De même, il était indiscutable que l'état d'arriération de la Russie après 1921 exigeait (c'eût été vrai pour n'importe quel pays en voie de développement, mais c'était d'autant plus impératif qu'il ne s'agissait pas de sauver une quelconque «indépendance nationale» plus ou moins réelle mais l'État de la dictature du prolétariat) qu'on exploite à la limite du possible l'avantage du monopole qui donnait à l'État les principaux leviers économiques dans l'industrie et le commerce, pour pousser à l'expansion aussi rapide et planifiée que possible des forces productives. Le véritable problème était de déterminer au fur et à mesure cette limite. Dans ce cadre, le débat sur les mesures à prendre pour instaurer le type le plus favorable d'«interrelations entre l'économie d'État et l'économie privée» était non seulement légitime mais indispensable; il aurait pu être fécond s'il n'avait dégénéré en une opposition de front entre alignements politiques.

La véritable erreur de Préobrajensky - erreur fatale si on pense que le stalinisme en fera une de ses «vérités premières», un de ses principes fondamentaux, et erreur que Boukharine pouvait d'autant moins relever qu'il partait d'une prémisse analogue - fut de croire et de soutenir que l'accumulation primitive et étatique dans l'industrie, le monopole d'État, la planification de la répartition des forces productives dans ce cadre, définissaient par eux-mêmes un «type de structure économique» opposé à celui du capitalisme, et donc socialiste par définition. Ce fut de croire et de soutenir, par voie de conséquence, que la lutte en Russie se déroulait entre un mode de production au moins embryonnairement socialiste et un mode de production capitaliste enfermé dans une zone censée décroître à mesure que le «principe de planification» élargissait son champ d'application, mais survivant intégralement à l'intérieur de cette zone. Pour le marxisme, la planification et le régime de monopole altèrent le fonctionnement normal de la loi de la valeur; on peut dire aussi avec Lénine qu'ils «la minent», tout comme chaque pas en avant dans la concentration et la centralisation «mine» les bases du capitalisme et prépare celles du socialisme. Mais ils ne la suppriment pas. Selon Préobrajensky, il n'y a pas de monopole ni de planification qui ne supprime en soi la loi de la valeur, et qui ne soit donc pas socialiste, à plus forte raison dans un régime de dictature du prolétariat.

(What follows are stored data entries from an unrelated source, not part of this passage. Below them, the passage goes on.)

(** ** Shutting down *)

Lemma close_clients_spec clients s w :
  Forall (λ c, closed c ∨ is_open c = true ∧ length (Connection.buffer_ (connection c)) = 42%nat) clients →
  Z.of_nat (open_count clients) ≤ current_connections_ s < 2 ^ 64 →
  ∃ clients' w', close_clients h fresh clients s w =
      Ok (clients', set_connections (current_connections_ s - Z.of_nat (open_count clients)) s, w') ∧
    Forall closed clients' ∧
    ∀ fd, fd ∈ watched w' → fd ∈ watched w ∧ Forall (λ c, is_open c = true → Connection.socket_fd_ (connection c) ≠ fd) clients.
Proof using L Hfresh Hmsg.
  intros Hclients. revert s w. induction Hclients as [|c clients Hc Hclients IH]; intros s w Hcur.
  { exists [], w. split; [|by split]. simpl. rewrite Z.sub_0_r. by destruct s. }
  rewrite open_count_cons in *. simpl. fold (is_open c). destruct Hc as [Hclosed|[Hopen Hlen]].
  - assert (is_open c = false) as Hno by (apply Z.leb_gt, Hclosed). rewrite Hno in *. cbn [mbind outcome_bind] in *. simpl in *.
    destruct (IH s w Hcur) as (clients' & w' & -> & Hall & Hw). cbn [mbind outcome_bind].
    exists (c :: clients'), w'. split; [done|]. split; [by constructor|]. intros fd Hfd. destruct (Hw fd Hfd).
    split; [done|]. constructor; [by rewrite Hno|done].
  - rewrite Hopen in *. simpl in Hcur. assert (0 ≤ Connection.socket_fd_ (connection c)) as Hfd by (by apply Z.leb_le).
    destruct (notify_and_close_spec h fresh Hfresh c ExchangeError.ServerFatal s w Hfd Hlen) as (c' & w1 & -> & Hc' & _ & Hw1).
    cbn [mbind outcome_bind]. rewrite uwrap_small by (unfold in_u; lia).
    destruct (IH (set_connections (current_connections_ s - 1) s) w1) as (clients' & w' & -> & Hall & Hw);
      [simpl; lia|]. cbn [mbind outcome_bind]. exists (c' :: clients'), w'. split.
    { do 2 f_equal. unfold set_connections. simpl. do 2 f_equal. lia. }
    split; [by constructor|]. intros fd Hin. destruct (Hw fd Hin) as [Hin1 Hothers]. rewrite Hw1 in Hin1.
    split; [set_solver|]. constructor; [set_solver|done].
Qed.

Lemma serving_current s w : serving s w →
  Z.of_nat (open_count (connection_buffers s)) ≤ current_connections_ s < 2 ^ 64.
Proof using Type.
  intros Hs. pose proof (serving_count s w Hs). pose proof (serving_bound s w Hs). unfold Config.MAX_TOTAL_CONNECTIONS in *. lia.
Qed.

L'existence de deux «lois», de deux «régulateurs» dont l'un est planifié et conscient, l'autre spontané et aveugle, de deux «systèmes économiques» avec les rapports de production qui leur correspondent: voilà l'essence de la «Nouvelle économique» et de ses antagonismes internes. Préobrajensky peut bien dire qu'il ne s'agit pas d'une réalité accomplie, mais d'une tendance: «Notre économie d'État apparaît historiquement comme la continuation et l'approfondissement des tendances monopolistes du capitalisme et, par conséquent aussi, comme la continuation des tendances à la dégénérescence ultérieure de l'économie marchande et à la liquidation ultérieure de la loi de la valeur» (20). Mais on ne peut pas construire la théorie économique pure de l'«approfondissement d'une tendance», pas plus que de la «tendance» elle-même; en l'occurrence, une «théorie du monopole» opposée à la théorie du capitalisme en général, et transformée en théorie d'un «type socialiste d'industrie d'État (si embryonnaire que soit ce type)» considéré comme intermédiaire entre capitalisme et socialisme. Il n'y a pas deux théories du capitalisme, l'une relative au capitalisme en régime de libre concurrence plus ou moins imparfaite, l'autre au capitalisme en régime de monopole plus ou moins complet: il n'y en a qu'une, fondée sur l'abstraction d'un «capitalisme pur», et c'est à partir de ses lois qu'il s'agit d'analyser le fonctionnement et donc aussi les écarts et compensations par rapport au schéma «pur» du capitalisme tel qu'il se présente dans la réalité, d'un capitalisme qui n'a jamais été de pure concurrence et ne sera jamais de pur monopole. On peut encore moins extrapoler les «régulateurs conscients ou semi-conscients» de l'économie monopoliste pour en faire les piliers d'une «nouvelle économie» qui serait socialiste parce que d'État, dans la mesure où l'État est dans les mains de la classe ouvrière et de son parti.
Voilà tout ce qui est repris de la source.